The notion that “a prophet is not without honor except in his own country” strikes me as entirely human and very plausible.  Familiarity, the saying goes, breeds contempt.  Not in everybody, of course.  But for many, I’m sure, it’s much easier to believe in prophets and apostles who are very distant from us, either in time or in space or both, than it would be — than it is — to believe in apostles and prophets that we ourselves can see and know.  That Peter might have been a true apostle is believable, but not that this particular rough-handed fisherman whom we’ve known for years could be God’s choice to head the church.  Him? we would think to ourselves?  Him?  Seriously?

 

It reminds me a bit of the old proverb, possibly French, that says “No man is a hero to his valet.”  To which the appropriate response is that the difficulty that valets might have in respecting the people to whom they’re very close doesn’t mean that there really are no heroes.  It simply means that some men are valets.

 

To change the subject a bit:  Capernaum, a tiny fishing village on the western shore of the Sea of Galilee, will become the headquarters of the Christian movement during its very first years.  Peter lived there, and Jesus stayed with him while in town.

 

***

 

A hillside in Nazareth
In the modern city of Nazareth    (Wikimedia Commons)

 

Matthew 13:53-58

Mark 6:1-6

Luke 4:16-30

 

Plainly, according to Luke, Jesus is literate.  As was the custom, he stands while reading from the scriptures and then sits when he begins to explain or expound them.

 

I love the cadences and the contents of Luke 4:16-21 in the King James Version of the Bible, which was — appropriately enough, and as its title page indicates — specifically “appointed to be read in churches”:

 

And he came to Nazareth, where he had been brought up: and, as his custom was, he went into the synagogue on the sabbath day, and stood up for to read.  And there was delivered unto him the book of the prophet Esaias.
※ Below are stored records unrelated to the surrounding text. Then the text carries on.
(* ===== verification/DialGuard.v ===== *)
(** * DialGuard: which addresses may be dialled (internal/dialguard/dialguard.go) and the
    dialler that asks (internal/dialguard/resolvedial.go).

    The guard judges addresses; the dialler resolves a name once, has every address
    judged, and dials what is left.  An instant is a count of nanoseconds; the clock is
    passed from call to call. *)
From Stdlib Require Import Ascii Lia.
From S2P Require Import Prelude GoStrings GoNet.

(** ** The guard *)

(** The two refusals of [IPAllowed]; both wrap [ErrRefused]. *)
Inductive refusal := UnusableAddress | DisallowedAddress (ip : IP).

Definition refused (ip : IP) : bool :=
  IsLoopback ip || IsLinkLocalUnicast ip || IsLinkLocalMulticast ip ||
  IsUnspecified ip || IsMulticast ip.

Definition v4 (a b c d : Z) : IP := [a; b; c; d].

Definition isZero (b : list Z) : bool := forallb (fun v => v =? 0) b.

(** [^b] on a byte. *)
Definition byte_not (b : Z) : Z := Z.lxor b 255.

Definition embeddedIPv4 (ip : IP) : list IP :=
  match To16 ip with
  | None => []
  | Some b =>
      if bool_decide (is_Some (To4 ip)) then []
      else
        let at_ := byte_at b in
        let out :=
          if (at_ 0%nat =? 0x20) && (at_ 1%nat =? 0x02)
          then [v4 (at_ 2%nat) (at_ 3%nat) (at_ 4%nat) (at_ 5%nat)]
          else if (at_ 0%nat =? 0x20) && (at_ 1%nat =? 0x01) && (at_ 2%nat =? 0) && (at_ 3%nat =? 0)
          then [v4 (byte_not (at_ 12%nat)) (byte_not (at_ 13%nat)) (byte_not (at_ 14%nat)) (byte_not (at_ 15%nat))]
          else if (at_ 0%nat =? 0) && (at_ 1%nat =? 0x64) && (at_ 2%nat =? 0xff) && (at_ 3%nat =? 0x9b)
          then [v4 (at_ 4%nat) (at_ 5%nat) (at_ 6%nat) (at_ 7%nat);
                v4 (at_ 5%nat) (at_ 6%nat) (at_ 7%nat) (at_ 9%nat);
                v4 (at_ 6%nat) (at_ 7%nat) (at_ 9%nat) (at_ 10%nat);
                v4 (at_ 7%nat) (at_ 9%nat) (at_ 10%nat) (at_ 11%nat);
                v4 (at_ 9%nat) (at_ 10%nat) (at_ 11%nat) (at_ 12%nat);
                v4 (at_ 12%nat) (at_ 13%nat) (at_ 14%nat) (at_ 15%nat)]
          else if isZero (take 8 b) && (at_ 8%nat =? 0xff) && (at_ 9%nat =? 0xff)
                  && (at_ 10%nat =? 0) && (at_ 11%nat =? 0)
          then [v4 (at_ 12%nat) (at_ 13%nat) (at_ 14%nat) (at_ 15%nat)]
          else if isZero (take 12 b)
          then [v4 (at_ 12%nat) (at_ 13%nat) (at_ 14%nat) (at_ 15%nat)]
          else [] in
        out ++
        (if (Z.land (at_ 8%nat) 0xfd =? 0) && (at_ 9%nat =? 0) && (at_ 10%nat =? 0x5e) && (at_ 11%nat =? 0xfe)
         then [v4 (at_ 12%nat) (at_ 13%nat) (at_ 14%nat) (at_ 15%nat)] else [])
  end.

(** The loop over the embedded targets: the first that is refused, an unspecified one
    skipped. *)
Fixpoint embedded_refused (targets : list IP) : bool :=
  match targets with
  | [] => false
  | target :: targets' =>
      if IsUnspecified target then embedded_refused targets'
      else if refused target then true else embedded_refused targets'
  end.

Definition IPAllowed (ip : IP) : result refusal unit :=
  match To16 ip with
  | None => Err UnusableAddress
  | Some _ =>
      if refused ip then Err (DisallowedAddress ip)
      else if embedded_refused (embeddedIPv4 ip) then Err (DisallowedAddress ip)
      else Ok tt
  end.

(** ** The dialler *)

Definition millisecond : Z := 1000000.
Definition second : Z := 1000000000.

Definition defaultFallbackDelay : Z := 300 * millisecond.
Definition minPartialTimeout : Z := 2 * second.

(** An answer of the resolver. *)
Record IPAddr := MkIPAddr { ia_IP : IP; ia_Zone : string }.

(** A context: its deadline, and the error it reports at an instant. *)
Record Ctx (E : Type) := MkCtx { Deadline : option Z; CtxErr : Z -> option E }.
Arguments MkCtx {E}. Arguments Deadline {E}. Arguments CtxErr {E}.

Definition portCarrying (network : string) : bool :=
  String.eqb network "tcp" || String.eqb network "tcp4" || String.eqb network "tcp6" ||
  String.eqb network "udp" || String.eqb network "udp4" || String.eqb network "udp6".

Definition wantedFamilies (network : string) : bool * bool :=
  if String.eqb network "tcp4" || String.eqb network "udp4" then (true, false)
  else if String.eqb network "tcp6" || String.eqb network "udp6" then (false, true)
  else (true, true).

Definition is4 (a : Addr) : bool := Is4 a || Is4In6 a.

(** One answer as [addrsOf] reads it, if it keeps it. *)
Definition addr_of (want4 want6 : bool) (ip : IPAddr) : option Addr :=
  match AddrFromSlice (ia_IP ip) with
  | None => None
  | Some a =>
      let a := Unmap a in
      if (Is4 a && negb want4) || (negb (Is4 a) && negb want6) then None
      else Some (WithZone a (ia_Zone ip))
  end.

(** [addrsOf]; no address left is its error. *)
Definition addrsOf (ips : list IPAddr) (network : string) : option (list Addr) :=
  let '(want4, want6) := wantedFamilies network in
  match omap (addr_of want4 want6) ips with
  | [] => None
  | out => Some out
  end.

Fixpoint partition (primaryIs4 : bool) (addrs : list Addr) : list Addr * list Addr :=
  match addrs with
  | [] => ([], [])
  | a :: addrs' =>
      let '(primary, fallback) := partition primaryIs4 addrs' in
      if Bool.eqb (is4 a) primaryIs4 then (a :: primary, fallback) else (primary, a :: fallback)
  end.

Definition joinAddrPort (a : Addr) (port : string) : string := JoinHostPort (Addr_String a) port.

(** [context.WithTimeout]: never later than its parent. *)
Definition WithTimeout {E} (ctx : Ctx E) (now d : Z) (expired : E) : Ctx E :=
  let dl := match Deadline ctx with Some p => Z.min p (now + d) | None => now + d end in
  MkCtx (Some dl) (fun t => match CtxErr ctx t with
                            | Some e => Some e
                            | None => if dl <=? t then Some expired else None
                            end).

(** [partialDeadline], at the instant [now]. *)
Definition partialDeadline {E} (ctx : Ctx E) (now : Z) (remaining : Z) (expired : E) : Ctx E :=
  match Deadline ctx with
  | None => ctx
  | Some deadline =>
      if remaining <=? 1 then ctx
      else
        let left := deadline - now in
        if left <=? 0 then ctx
        else
          let share := Z.quot left remaining in
          let share := if share <? minPartialTimeout
                       then if left <? minPartialTimeout then left else minPartialTimeout
                       else share in
          WithTimeout ctx now share expired
  end.

Section dialer.
(** [E]: the errors of contexts and sockets; [A]: the refusals of [Allow]; [Conn]: what a
    socket gives.  [allow] is [d.allow], [lookup] is [d.lookup], both already applied to
    the request's context; [dial] opens one socket, from an instant to an instant. *)
Context {E A Conn : Type}.

Inductive dial_error :=
| ErrEnv (e : E)                  (* the resolver's, the socket's or the context's own *)
| ErrAllow (a : A)                (* the floor's *)
| ErrNetwork (network : string)   (* no host and port to judge *)
| ErrNoSuitable                   (* the answer holds no address of the network's family *)
| ErrNoAddress.                   (* "no address to dial" *)

Record Dialer := MkDialer { Timeout : Z; FallbackDelay : Z }.

Definition fallbackDelay (d : Dialer) : Z :=
  if 0 <? FallbackDelay d then FallbackDelay d else defaultFallbackDelay.

(** [admitted]: what the floor admits, in order, and its first refusal. *)
Fixpoint admitted (allow : IP -> option A) (addrs : list Addr) : list Addr * option A :=
  match addrs with
  | [] => ([], None)
  | a :: addrs' =>
      let '(out, refusal) := admitted allow addrs' in
      match allow (AsSlice a) with
      | Some e => (out, Some e)
      | None => (a :: out, refusal)
      end
  end.

(** How a dial that was not refused goes on. *)
Inductive dial_plan :=
| Fail (e : dial_error)
| DialOne (addr : string)
| Serial (addrs : list Addr) (port : string)
| Race (primary fallback : list Addr) (port : string).

Definition dialAll (d : Dialer) (network : string) (primaryIs4 : bool) (addrs : list Addr) (port : string)
  : dial_plan :=
  if negb (String.eqb network "tcp") || (FallbackDelay d <? 0) then Serial addrs port
  else
    let '(primary, fallback) := partition primaryIs4 addrs in
    match primary, fallback with
    | [], _ | _, [] => Serial addrs port
    | _, _ => Race primary fallback port
    end.

(** The context a dial runs under. *)
Definition dial_ctx (d : Dialer) (ctx : Ctx E) (now : Z) (expired : E) : Ctx E :=
  if Timeout d =? 0 then ctx else WithTimeout ctx now (Timeout d) expired.

(** [DialContext], up to the sockets. *)
Definition DialContext (allow : IP -> option A) (lookup : string -> result E (list IPAddr))
    (d : Dialer) (network addr : string) : dial_plan :=
  if negb (portCarrying network) then Fail (ErrNetwork network)
  else
    let judge (ip : IP) : dial_plan :=
      match allow ip with Some e => Fail (ErrAllow e) | None => DialOne addr end in
    match SplitHostPort addr with
    | Err _ => judge []
    | Ok (host, port) =>
        match ParseIP host with
        | Some ip => judge ip
        | None =>
            if String.eqb host EmptyString || contains_byte host ":" || contains_byte host "%" then judge []
            else
              match lookup host with
              | Err e => Fail (ErrEnv e)
              | Ok ips =>
                  match addrsOf ips network with
                  | None => Fail ErrNoSuitable
                  | Some all =>
                      let '(adm, refusal) := admitted allow all in
                      match adm with
                      | [] => match refusal with Some e => Fail (ErrAllow e) | None => Fail ErrNoAddress end
                      | _ => dialAll d network (match all with a :: _ => is4 a | [] => false end) adm port
                      end
                  end
              end
        end
    end.

(** *** One address after another *)

Section serial.
Context (dial : Z -> Ctx E -> string -> string -> result E Conn * Z) (expired : E).

(** An attempt: when it started, the context it ran under, where it went. *)
Record attempt := MkAttempt { at_start : Z; at_ctx : Ctx E; at_addr : Addr; at_end : Z }.

(** The loop of [dialSerial]: [first] is the first error so far. *)
Fixpoint dialSerial_go (ctx : Ctx E) (network : string) (addrs : list Addr) (port : string)
    (first : option E) (now : Z) : result dial_error Conn * list attempt :=
  match addrs with
  | [] => (Err (match first with Some e => ErrEnv e | None => ErrNoAddress end), [])
  | a :: addrs' =>
      match CtxErr ctx now with
      | Some e => (Err (ErrEnv e), [])
      | None =>
          let actx := partialDeadline ctx now (Z.of_nat (length addrs)) expired in
          let '(r, now') := dial now actx network (joinAddrPort a port) in
          match r with
          | Ok c => (Ok c, [MkAttempt now actx a now'])
          | Err e =>
              let '(res, tried) :=
                dialSerial_go ctx network addrs' port
                  (match first with Some _ => first | None => Some e end) now' in
              (res, MkAttempt now actx a now' :: tried)
          end
      end
  end.

Definition dialSerial (ctx : Ctx E) (network : string) (addrs : list Addr) (port : string) (now : Z)
  : result dial_error Conn * list attempt := dialSerial_go ctx network addrs port None now.
End serial.

(** *** Two families at once

    [dialRace]'s loop over what it selects on: the timer, and the outcome of a family's
    [dialSerial]. *)
Inductive race_event :=
| TimerFired
| Outcome (isPrimary : bool) (r : result dial_error Conn).

Inductive race_state :=
| Racing (pending : nat) (fallbackStarted : bool) (primaryErr : option dial_error)
| Won (conn : Conn) (pending : nat) (closed : list Conn)  (* returned; the closer still waits *)
| Lost (e : dial_error).

Definition race_start : race_state := Racing 1 false None.

Definition race_step (s : race_state) (ev : race_event) : race_state :=
  match s, ev with
  | Racing pending started perr, TimerFired =>
      Racing (if started then pending else S pending) true perr
  | Racing pending started perr, Outcome isPrimary r =>
      let pending := (pending - 1)%nat in
      match r with
      | Ok c => Won c pending []
      | Err e =>
          let perr := if isPrimary : bool then Some e else perr in
          let pending := if started then pending else S pending in
          if Nat.eqb pending 0
          then Lost (match perr with Some pe => pe | None => e end)
          else Racing pending true perr
      end
  | Won c (S n) closed, Outcome _ r =>
      Won c n (match r with Ok c' => closed ++ [c'] | Err _ => closed end)
  | _, _ => s
  end.
End dialer.

Arguments dial_error : clear implicits.
Arguments dial_plan : clear implicits.
Arguments race_event : clear implicits.
Arguments race_state : clear implicits.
And when he had opened the book, he found the place where it was written,

The Spirit of the Lord is upon me, because he hath anointed me to preach the gospel to the poor; he hath sent me to heal the brokenhearted, to preach deliverance to the captives, and recovering of sight to the blind, to set at liberty them that are bruised, to preach the acceptable year of the Lord.

And he closed the book, and he gave it again to the minister, and sat down. And the eyes of all them that were in the synagogue were fastened on him.  And he began to say unto them, This day is this scripture fulfilled in your ears.